Task directions - In the entries below, find the string "machine" and return each line holding it.

*** Provided records Section Begins ***

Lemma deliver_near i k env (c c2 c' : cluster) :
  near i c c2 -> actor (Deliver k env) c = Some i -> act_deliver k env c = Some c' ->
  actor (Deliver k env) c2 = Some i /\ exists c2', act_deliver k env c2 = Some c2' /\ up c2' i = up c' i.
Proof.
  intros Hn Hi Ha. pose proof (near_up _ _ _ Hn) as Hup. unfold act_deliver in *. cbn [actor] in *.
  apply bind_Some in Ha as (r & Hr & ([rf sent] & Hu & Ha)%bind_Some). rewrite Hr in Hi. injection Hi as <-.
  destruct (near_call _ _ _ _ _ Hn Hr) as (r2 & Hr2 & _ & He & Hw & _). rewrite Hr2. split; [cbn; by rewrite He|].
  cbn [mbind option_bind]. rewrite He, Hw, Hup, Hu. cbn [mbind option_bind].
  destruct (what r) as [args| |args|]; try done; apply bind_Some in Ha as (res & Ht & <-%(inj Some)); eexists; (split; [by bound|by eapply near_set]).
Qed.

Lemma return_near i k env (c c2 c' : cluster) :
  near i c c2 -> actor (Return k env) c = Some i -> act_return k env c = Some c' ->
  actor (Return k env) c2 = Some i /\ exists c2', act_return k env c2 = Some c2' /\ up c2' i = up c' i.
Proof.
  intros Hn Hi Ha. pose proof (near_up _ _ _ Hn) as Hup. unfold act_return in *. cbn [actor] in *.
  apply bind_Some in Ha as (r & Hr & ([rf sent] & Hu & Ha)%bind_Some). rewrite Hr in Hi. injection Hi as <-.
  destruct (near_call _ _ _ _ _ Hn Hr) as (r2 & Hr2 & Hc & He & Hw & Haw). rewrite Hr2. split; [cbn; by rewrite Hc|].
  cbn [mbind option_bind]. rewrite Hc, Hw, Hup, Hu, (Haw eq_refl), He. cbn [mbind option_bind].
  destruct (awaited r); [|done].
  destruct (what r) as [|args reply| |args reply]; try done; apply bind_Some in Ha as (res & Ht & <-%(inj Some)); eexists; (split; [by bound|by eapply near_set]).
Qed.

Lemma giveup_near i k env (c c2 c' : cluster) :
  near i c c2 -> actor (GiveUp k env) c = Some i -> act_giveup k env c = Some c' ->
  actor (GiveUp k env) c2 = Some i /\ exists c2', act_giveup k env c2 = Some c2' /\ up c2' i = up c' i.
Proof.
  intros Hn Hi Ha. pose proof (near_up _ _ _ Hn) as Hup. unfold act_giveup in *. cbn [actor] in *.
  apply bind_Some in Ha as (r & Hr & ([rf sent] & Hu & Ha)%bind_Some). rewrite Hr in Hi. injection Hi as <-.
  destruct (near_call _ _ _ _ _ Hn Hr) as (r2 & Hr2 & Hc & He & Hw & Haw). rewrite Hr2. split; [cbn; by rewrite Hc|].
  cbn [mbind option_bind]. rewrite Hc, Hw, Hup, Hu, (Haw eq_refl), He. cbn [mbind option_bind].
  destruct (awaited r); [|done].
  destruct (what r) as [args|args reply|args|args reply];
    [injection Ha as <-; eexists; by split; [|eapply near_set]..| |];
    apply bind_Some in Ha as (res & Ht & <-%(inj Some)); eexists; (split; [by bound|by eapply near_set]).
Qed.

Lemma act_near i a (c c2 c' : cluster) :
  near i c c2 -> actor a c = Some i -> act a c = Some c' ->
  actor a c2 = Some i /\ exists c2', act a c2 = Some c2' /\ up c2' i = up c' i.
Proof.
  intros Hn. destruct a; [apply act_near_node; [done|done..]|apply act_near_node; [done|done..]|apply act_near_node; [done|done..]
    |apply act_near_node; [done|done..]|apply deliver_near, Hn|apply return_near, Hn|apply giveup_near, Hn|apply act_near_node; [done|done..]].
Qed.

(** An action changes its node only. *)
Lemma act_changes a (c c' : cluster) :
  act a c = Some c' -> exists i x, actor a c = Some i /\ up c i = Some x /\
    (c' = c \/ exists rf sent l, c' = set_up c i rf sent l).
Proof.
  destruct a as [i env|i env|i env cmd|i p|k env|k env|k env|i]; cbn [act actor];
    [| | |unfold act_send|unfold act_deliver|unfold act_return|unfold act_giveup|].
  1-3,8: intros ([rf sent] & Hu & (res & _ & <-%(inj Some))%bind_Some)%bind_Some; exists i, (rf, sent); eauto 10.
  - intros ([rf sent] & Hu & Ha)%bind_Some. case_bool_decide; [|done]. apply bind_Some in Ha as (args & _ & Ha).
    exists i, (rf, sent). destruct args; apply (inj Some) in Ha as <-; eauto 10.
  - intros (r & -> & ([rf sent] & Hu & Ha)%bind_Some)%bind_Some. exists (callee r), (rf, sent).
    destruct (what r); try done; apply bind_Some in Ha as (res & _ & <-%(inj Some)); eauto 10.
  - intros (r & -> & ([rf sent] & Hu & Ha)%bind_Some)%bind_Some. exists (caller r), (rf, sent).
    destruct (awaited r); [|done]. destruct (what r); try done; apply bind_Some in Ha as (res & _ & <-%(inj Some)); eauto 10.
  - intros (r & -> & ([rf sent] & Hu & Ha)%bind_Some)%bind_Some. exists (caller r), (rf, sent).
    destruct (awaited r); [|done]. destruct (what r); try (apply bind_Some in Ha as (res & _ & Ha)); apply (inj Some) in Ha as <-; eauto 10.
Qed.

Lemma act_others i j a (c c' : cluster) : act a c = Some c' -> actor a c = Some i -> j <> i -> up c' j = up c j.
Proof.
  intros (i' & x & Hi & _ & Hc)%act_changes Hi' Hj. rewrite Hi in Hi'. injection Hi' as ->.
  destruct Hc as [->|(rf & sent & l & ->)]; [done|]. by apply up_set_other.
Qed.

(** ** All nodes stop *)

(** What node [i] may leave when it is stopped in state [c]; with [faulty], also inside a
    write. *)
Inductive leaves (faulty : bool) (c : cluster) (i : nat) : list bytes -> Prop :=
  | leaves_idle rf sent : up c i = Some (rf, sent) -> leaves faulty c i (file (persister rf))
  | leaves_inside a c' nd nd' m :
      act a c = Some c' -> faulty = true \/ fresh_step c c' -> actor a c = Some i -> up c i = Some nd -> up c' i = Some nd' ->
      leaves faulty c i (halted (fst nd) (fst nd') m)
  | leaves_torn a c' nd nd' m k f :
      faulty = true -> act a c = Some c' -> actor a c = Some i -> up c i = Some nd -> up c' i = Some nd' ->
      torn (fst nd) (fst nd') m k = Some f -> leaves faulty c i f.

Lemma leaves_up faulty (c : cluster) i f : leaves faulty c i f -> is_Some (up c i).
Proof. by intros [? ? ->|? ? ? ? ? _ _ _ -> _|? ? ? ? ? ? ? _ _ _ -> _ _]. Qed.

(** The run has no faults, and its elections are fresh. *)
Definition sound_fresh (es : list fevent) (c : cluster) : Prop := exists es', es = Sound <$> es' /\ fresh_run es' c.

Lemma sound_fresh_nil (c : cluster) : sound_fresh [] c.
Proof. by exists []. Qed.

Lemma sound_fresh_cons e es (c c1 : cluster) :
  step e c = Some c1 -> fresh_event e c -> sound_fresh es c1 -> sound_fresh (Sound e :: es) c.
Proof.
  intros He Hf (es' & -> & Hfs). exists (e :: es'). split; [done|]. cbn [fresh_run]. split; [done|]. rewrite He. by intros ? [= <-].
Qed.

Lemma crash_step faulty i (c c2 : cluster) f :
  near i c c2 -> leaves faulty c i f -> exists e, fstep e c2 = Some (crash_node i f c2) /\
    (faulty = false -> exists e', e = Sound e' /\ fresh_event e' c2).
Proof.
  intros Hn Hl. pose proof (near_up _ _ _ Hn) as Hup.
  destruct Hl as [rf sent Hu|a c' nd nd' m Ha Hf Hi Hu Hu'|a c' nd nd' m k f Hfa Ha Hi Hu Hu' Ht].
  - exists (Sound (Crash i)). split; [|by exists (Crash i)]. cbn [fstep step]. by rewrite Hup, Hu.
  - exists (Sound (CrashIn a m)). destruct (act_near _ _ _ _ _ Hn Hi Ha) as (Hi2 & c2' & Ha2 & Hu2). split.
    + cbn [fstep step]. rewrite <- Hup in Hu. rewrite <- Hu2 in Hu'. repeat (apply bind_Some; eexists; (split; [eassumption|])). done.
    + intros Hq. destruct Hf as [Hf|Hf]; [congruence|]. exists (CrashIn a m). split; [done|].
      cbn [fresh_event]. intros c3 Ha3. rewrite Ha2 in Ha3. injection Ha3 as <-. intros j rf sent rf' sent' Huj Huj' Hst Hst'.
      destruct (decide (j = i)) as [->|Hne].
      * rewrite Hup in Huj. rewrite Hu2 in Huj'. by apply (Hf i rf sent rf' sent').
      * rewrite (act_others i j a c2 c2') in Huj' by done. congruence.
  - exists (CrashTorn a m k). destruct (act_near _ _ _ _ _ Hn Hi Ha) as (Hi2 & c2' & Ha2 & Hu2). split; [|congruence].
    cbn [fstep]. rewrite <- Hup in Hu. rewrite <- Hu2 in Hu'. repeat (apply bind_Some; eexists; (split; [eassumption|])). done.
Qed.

*** Provided records Section Ends ***
*** Provided records Section Begins ***

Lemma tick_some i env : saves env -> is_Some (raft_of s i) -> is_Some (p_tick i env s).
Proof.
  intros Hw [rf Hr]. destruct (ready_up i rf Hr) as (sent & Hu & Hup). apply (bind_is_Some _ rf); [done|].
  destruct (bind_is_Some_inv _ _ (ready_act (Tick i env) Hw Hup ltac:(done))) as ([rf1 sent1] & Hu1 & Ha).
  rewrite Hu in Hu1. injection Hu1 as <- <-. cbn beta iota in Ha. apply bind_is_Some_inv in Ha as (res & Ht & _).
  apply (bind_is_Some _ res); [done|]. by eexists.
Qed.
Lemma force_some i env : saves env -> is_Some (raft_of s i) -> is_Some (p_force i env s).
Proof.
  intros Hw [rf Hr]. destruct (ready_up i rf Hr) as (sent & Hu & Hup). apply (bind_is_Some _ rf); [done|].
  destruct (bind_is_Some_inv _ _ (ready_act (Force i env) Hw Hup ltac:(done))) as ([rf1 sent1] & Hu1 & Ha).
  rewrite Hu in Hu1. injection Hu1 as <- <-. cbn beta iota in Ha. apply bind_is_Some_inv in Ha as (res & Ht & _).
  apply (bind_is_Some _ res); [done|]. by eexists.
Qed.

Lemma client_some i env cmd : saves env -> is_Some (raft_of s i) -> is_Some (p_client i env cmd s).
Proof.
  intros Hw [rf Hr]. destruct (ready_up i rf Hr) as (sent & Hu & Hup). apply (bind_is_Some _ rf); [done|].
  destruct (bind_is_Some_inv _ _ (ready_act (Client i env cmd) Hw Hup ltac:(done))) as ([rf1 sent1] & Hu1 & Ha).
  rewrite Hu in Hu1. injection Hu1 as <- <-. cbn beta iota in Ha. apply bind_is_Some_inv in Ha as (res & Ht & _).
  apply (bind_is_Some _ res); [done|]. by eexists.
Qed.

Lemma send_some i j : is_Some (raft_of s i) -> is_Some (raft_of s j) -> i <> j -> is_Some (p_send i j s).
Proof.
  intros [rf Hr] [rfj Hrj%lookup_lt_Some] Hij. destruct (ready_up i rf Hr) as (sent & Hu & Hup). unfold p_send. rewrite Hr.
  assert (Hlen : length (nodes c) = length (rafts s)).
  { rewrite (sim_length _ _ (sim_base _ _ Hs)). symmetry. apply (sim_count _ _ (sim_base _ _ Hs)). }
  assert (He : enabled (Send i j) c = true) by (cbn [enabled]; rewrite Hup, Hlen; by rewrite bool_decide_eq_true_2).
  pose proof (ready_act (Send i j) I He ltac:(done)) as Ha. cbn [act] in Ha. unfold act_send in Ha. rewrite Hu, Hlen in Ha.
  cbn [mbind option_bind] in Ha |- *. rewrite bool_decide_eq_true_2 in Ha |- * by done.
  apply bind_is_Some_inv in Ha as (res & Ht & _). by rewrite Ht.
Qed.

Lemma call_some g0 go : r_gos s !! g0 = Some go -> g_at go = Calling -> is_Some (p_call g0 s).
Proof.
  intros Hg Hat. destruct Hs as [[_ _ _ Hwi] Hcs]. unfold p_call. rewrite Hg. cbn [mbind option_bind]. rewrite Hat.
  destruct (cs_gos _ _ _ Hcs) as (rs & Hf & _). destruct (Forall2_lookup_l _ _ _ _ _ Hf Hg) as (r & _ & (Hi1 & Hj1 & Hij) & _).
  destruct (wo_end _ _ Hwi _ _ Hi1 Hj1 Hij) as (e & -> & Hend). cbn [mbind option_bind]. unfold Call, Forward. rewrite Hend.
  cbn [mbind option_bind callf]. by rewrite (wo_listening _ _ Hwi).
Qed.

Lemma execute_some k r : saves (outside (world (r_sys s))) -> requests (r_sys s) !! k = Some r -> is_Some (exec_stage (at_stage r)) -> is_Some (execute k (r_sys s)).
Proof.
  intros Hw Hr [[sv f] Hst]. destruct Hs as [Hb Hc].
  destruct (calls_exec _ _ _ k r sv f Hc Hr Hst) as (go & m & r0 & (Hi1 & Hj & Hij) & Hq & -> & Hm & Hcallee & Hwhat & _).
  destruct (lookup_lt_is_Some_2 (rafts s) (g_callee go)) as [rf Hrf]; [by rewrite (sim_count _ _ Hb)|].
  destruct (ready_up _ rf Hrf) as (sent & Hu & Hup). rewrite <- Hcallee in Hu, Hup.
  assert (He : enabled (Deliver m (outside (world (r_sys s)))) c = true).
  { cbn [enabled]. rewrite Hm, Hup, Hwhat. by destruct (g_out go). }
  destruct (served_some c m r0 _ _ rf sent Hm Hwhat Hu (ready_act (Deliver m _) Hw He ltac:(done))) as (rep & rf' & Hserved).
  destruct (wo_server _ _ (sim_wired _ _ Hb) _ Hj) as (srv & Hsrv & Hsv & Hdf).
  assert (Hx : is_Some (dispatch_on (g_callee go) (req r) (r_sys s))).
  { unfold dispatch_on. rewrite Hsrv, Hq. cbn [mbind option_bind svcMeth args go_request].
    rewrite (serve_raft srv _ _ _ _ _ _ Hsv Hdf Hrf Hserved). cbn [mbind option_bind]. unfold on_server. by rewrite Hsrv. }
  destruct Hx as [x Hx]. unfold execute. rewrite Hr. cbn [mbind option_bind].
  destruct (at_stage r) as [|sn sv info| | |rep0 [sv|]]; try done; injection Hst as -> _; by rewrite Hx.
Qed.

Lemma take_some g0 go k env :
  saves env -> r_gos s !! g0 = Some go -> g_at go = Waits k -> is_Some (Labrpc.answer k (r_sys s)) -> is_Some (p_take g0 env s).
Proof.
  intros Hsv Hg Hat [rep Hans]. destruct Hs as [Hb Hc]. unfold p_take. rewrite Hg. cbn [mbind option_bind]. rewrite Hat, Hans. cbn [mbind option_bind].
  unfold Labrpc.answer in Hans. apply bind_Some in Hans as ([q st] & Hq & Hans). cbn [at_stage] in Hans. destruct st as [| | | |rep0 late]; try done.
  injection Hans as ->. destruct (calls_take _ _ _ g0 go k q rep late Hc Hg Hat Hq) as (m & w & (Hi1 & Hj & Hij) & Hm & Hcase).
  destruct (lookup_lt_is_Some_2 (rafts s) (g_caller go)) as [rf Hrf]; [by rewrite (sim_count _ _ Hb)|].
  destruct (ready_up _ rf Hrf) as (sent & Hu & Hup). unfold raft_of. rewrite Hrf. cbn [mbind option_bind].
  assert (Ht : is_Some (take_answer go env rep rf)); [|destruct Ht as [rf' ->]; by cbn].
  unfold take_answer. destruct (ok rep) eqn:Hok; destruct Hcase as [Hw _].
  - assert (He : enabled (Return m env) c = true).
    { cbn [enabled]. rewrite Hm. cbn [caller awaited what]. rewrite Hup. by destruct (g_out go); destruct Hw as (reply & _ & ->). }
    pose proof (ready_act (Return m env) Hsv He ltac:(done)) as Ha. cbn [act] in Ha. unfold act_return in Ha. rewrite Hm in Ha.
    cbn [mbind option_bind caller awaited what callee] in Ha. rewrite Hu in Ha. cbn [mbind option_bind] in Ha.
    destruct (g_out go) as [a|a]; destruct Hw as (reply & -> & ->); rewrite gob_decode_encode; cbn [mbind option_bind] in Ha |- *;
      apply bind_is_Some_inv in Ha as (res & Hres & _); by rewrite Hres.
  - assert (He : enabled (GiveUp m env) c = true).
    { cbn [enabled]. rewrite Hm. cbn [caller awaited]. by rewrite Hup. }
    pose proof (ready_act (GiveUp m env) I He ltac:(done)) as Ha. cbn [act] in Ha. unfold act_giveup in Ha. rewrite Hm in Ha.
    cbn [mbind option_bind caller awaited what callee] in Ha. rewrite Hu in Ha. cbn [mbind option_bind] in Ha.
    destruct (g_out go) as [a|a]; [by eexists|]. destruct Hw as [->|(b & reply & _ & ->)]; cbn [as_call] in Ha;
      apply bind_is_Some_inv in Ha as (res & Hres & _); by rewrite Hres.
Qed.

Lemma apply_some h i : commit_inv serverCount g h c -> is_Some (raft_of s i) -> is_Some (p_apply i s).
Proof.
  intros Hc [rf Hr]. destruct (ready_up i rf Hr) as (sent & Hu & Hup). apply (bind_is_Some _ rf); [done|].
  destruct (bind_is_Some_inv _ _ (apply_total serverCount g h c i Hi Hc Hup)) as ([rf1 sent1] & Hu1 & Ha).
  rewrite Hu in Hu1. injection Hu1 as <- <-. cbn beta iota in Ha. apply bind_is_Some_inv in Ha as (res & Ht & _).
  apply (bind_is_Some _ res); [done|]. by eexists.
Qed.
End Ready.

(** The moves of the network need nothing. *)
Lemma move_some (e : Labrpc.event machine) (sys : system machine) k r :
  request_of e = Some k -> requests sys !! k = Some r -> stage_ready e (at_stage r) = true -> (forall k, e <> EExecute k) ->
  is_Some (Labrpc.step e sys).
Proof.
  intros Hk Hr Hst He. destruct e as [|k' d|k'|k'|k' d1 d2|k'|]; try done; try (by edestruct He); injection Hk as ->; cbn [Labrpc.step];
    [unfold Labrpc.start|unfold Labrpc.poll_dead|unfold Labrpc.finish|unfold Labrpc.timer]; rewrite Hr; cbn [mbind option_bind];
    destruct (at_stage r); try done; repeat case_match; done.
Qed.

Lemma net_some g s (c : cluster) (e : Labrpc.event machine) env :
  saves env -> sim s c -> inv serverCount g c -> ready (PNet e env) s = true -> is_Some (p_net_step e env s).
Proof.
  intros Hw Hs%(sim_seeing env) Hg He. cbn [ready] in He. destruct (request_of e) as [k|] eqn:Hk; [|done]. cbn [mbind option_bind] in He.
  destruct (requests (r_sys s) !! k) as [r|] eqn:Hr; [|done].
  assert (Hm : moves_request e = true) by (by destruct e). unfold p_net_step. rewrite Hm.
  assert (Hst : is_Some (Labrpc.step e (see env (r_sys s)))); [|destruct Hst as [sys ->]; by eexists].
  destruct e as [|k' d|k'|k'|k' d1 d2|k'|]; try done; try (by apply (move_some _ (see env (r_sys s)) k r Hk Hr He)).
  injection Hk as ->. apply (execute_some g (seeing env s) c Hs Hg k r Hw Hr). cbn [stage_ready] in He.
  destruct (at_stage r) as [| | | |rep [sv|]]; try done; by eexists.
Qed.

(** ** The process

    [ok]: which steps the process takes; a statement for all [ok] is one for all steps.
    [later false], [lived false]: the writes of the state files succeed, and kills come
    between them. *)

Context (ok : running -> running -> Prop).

*** Provided records Section Ends ***

Solution for this problem -
Lemma move_some (e : Labrpc.event machine) (sys : system machine) k r :
Lemma net_some g s (c : cluster) (e : Labrpc.event machine) env :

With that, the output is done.